Perlmutter begins by explaining the “virtuous cycle of academic medicine” as a paradigm for how the school’s missions of patient care, education and research are inextricably linked. In this cycle, the school invests in education and research to improve clinical care, patient outcomes and community health. In turn, its clinicians care for patients, identify important areas for study and bring innovations into clinical trials. Ultimately, this cycle strengthens care delivery, helping patients live longer, healthier lives.

Dean Perlmutter explains how WashU Medicine is working to translate science into treatments that will help those who are suffering from neurological or psychiatric conditions.

What was the impetus for dedicating an entire building to the neurosciences?

We are the third-largest research-intensive medical school in the U.S., and we are No. 1 in National Institutes of Health (NIH) funding for neurology research. When I think about where Washington University can have a unique, indelible impact on human health, it is in the area of the neurosciences. This is the next frontier of science, in which new technologies and a coalescence of great talent at this university can help us address human suffering.

Much of the world’s most cutting-edge neurology research is done in our labs, and so it made sense to build a hub where our brilliant scientists would have all they need to continue that work and break new ground. The building will house over 120 labs. But there’s another piece to this that’s just as critical — not just having the space to do the work, but also enabling the kind of proximity that encourages and nurtures collaboration.

Collaboration always has been, and will continue to be, a core value at WashU. We believe that the best science and the greatest improvements to human health can’t come if you’re working in silos but instead flow from conversation and collaboration between scientists and across fields and institutions. This building is going to bring together so many incredible scientists and their world-changing work into one space; conversation and cross-pollination and new ideas will be unavoidable. I’m just giddy at the thought of what will now be possible.

What kind of collaboration do you envision being made possible by this new facility?

Truly, the sky is the limit, but I’ll give you an example. Drs. (David) Holtzman, (Jeff) Gordon and (Jonathan) Kipnis recently published a paper in Science that is one of my favorites of all time. The study showed that experimental perturbations of the intestinal microbiome had an impact on tau deposition and progression of Alzheimer’s disease.

Think about that, the idea that the gut has an impact on the brain. It has enormous practical implications for new preventative approaches to the disease, and we are looking forward to how the three of them are going to build further on this framework for multiple shots on the target of Alzheimer’s. This is the kind of collaborative work that we’re hoping to foster.

How will the building’s proximity to the Cortex Innovation Community boost innovation?

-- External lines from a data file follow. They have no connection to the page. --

(* ===== verification/Timer.v ===== *)
(** * The timer wheel

    cbaselib/timer: oi_timer.h/.cpp (BaseTimer), oi_timer_level.h/.cpp
    (TimerLevel), oi_timer_manager.h/.cpp (BaseTimerManager).

    A timer is a pointer: here an identifier, with the TimerData of the object
    it points to in the manager's [timers].  RunTick calls add_timer of the
    manager that owns the level, so every operation takes the whole manager;
    a level is named by its index.  The calls happen under m_stWheelMutex (and
    a level's m_stLocker within it): an operation is one atomic step.  OnTimer
    runs outside the lock and is a parameter. *)

From S2P Require Import Prelude.

Module Timer.

Abbreviation timer := nat.

Record TimerData : Type := mkTimerData {
  m_stTriggerTimestamp : Z * Z;
  m_iOffsetMilliseconds : Z;
  m_iTriggerTick : Z;
  m_pCurrentLevel : option nat;
  m_iLevelTick : Z
}.

(** The constructor of BaseTimer. *)
Definition new_TimerData : TimerData := mkTimerData (0, 0) 0 0 None 0.

Record TimerLevel : Type := mkTimerLevel {
  m_iMaxTick : Z;
  m_iLevelOffsetTick : Z;
  m_iOffset : Z;
  m_vTimerTickDatas : list (list timer)
}.

(** [m_stLastTickMonotonic] is in nanoseconds of the steady clock. *)
Record manager : Type := mkManager {
  m_stLastTickMonotonic : Z;
  m_stCurrentTimeValue : Z * Z;
  m_iCurrentTick : Z;
  m_iTickOffsetMilliseconds : Z;
  m_iTimerLevelCount : nat;
  m_vTimerLevels : list TimerLevel;
  timers : gmap timer TimerData
}.

Definition set_levels (lvs : list TimerLevel) (m : manager) : manager :=
  mkManager (m_stLastTickMonotonic m) (m_stCurrentTimeValue m) (m_iCurrentTick m)
    (m_iTickOffsetMilliseconds m) (m_iTimerLevelCount m) lvs (timers m).
Definition set_timers (ts : gmap timer TimerData) (m : manager) : manager :=
  mkManager (m_stLastTickMonotonic m) (m_stCurrentTimeValue m) (m_iCurrentTick m)
    (m_iTickOffsetMilliseconds m) (m_iTimerLevelCount m) (m_vTimerLevels m) ts.
Definition set_clock (mono tick : Z) (m : manager) : manager :=
  mkManager mono (m_stCurrentTimeValue m) tick
    (m_iTickOffsetMilliseconds m) (m_iTimerLevelCount m) (m_vTimerLevels m) (timers m).
Definition set_wall (tv : Z * Z) (m : manager) : manager :=
  mkManager (m_stLastTickMonotonic m) tv (m_iCurrentTick m)
    (m_iTickOffsetMilliseconds m) (m_iTimerLevelCount m) (m_vTimerLevels m) (timers m).

Definition slots (lv : TimerLevel) : list (list timer) := m_vTimerTickDatas lv.

Definition timer_data (p : timer) (m : manager) : TimerData := default new_TimerData (timers m !! p).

One of our most important institutional initiatives over the next few years will be commercializing our discoveries, and so there is synergy in situating the building next to this 200-acre district of entrepreneurs and startup companies. We are focusing on starting more companies, licensing more technologies and developing strategic partnerships with pharmaceutical companies to identify emerging research from our labs that can lead to new therapeutics.

“Much of the world’s most cutting-edge neurology research is done in our labs, and so it made sense to build a hub where our brilliant scientists would have all they need to continue that work and break new ground.”

— David H. Perlmutter, MD

Our goal is to shepherd more of our science through the drug development process and translate it into real treatments that will help people who are suffering. The opportunities for serious impact in solving the problems of the brain and neurological function are enormous with the maturation of technology in genomic engineering, cellular reprogramming, imaging tools and computational analysis of large datasets.

This building and the labs within it are a way for WashU Medicine to deepen its impact and, through the “virtuous cycle of academic medicine,” elevate everything we are doing for our communities — locally, regionally and globally.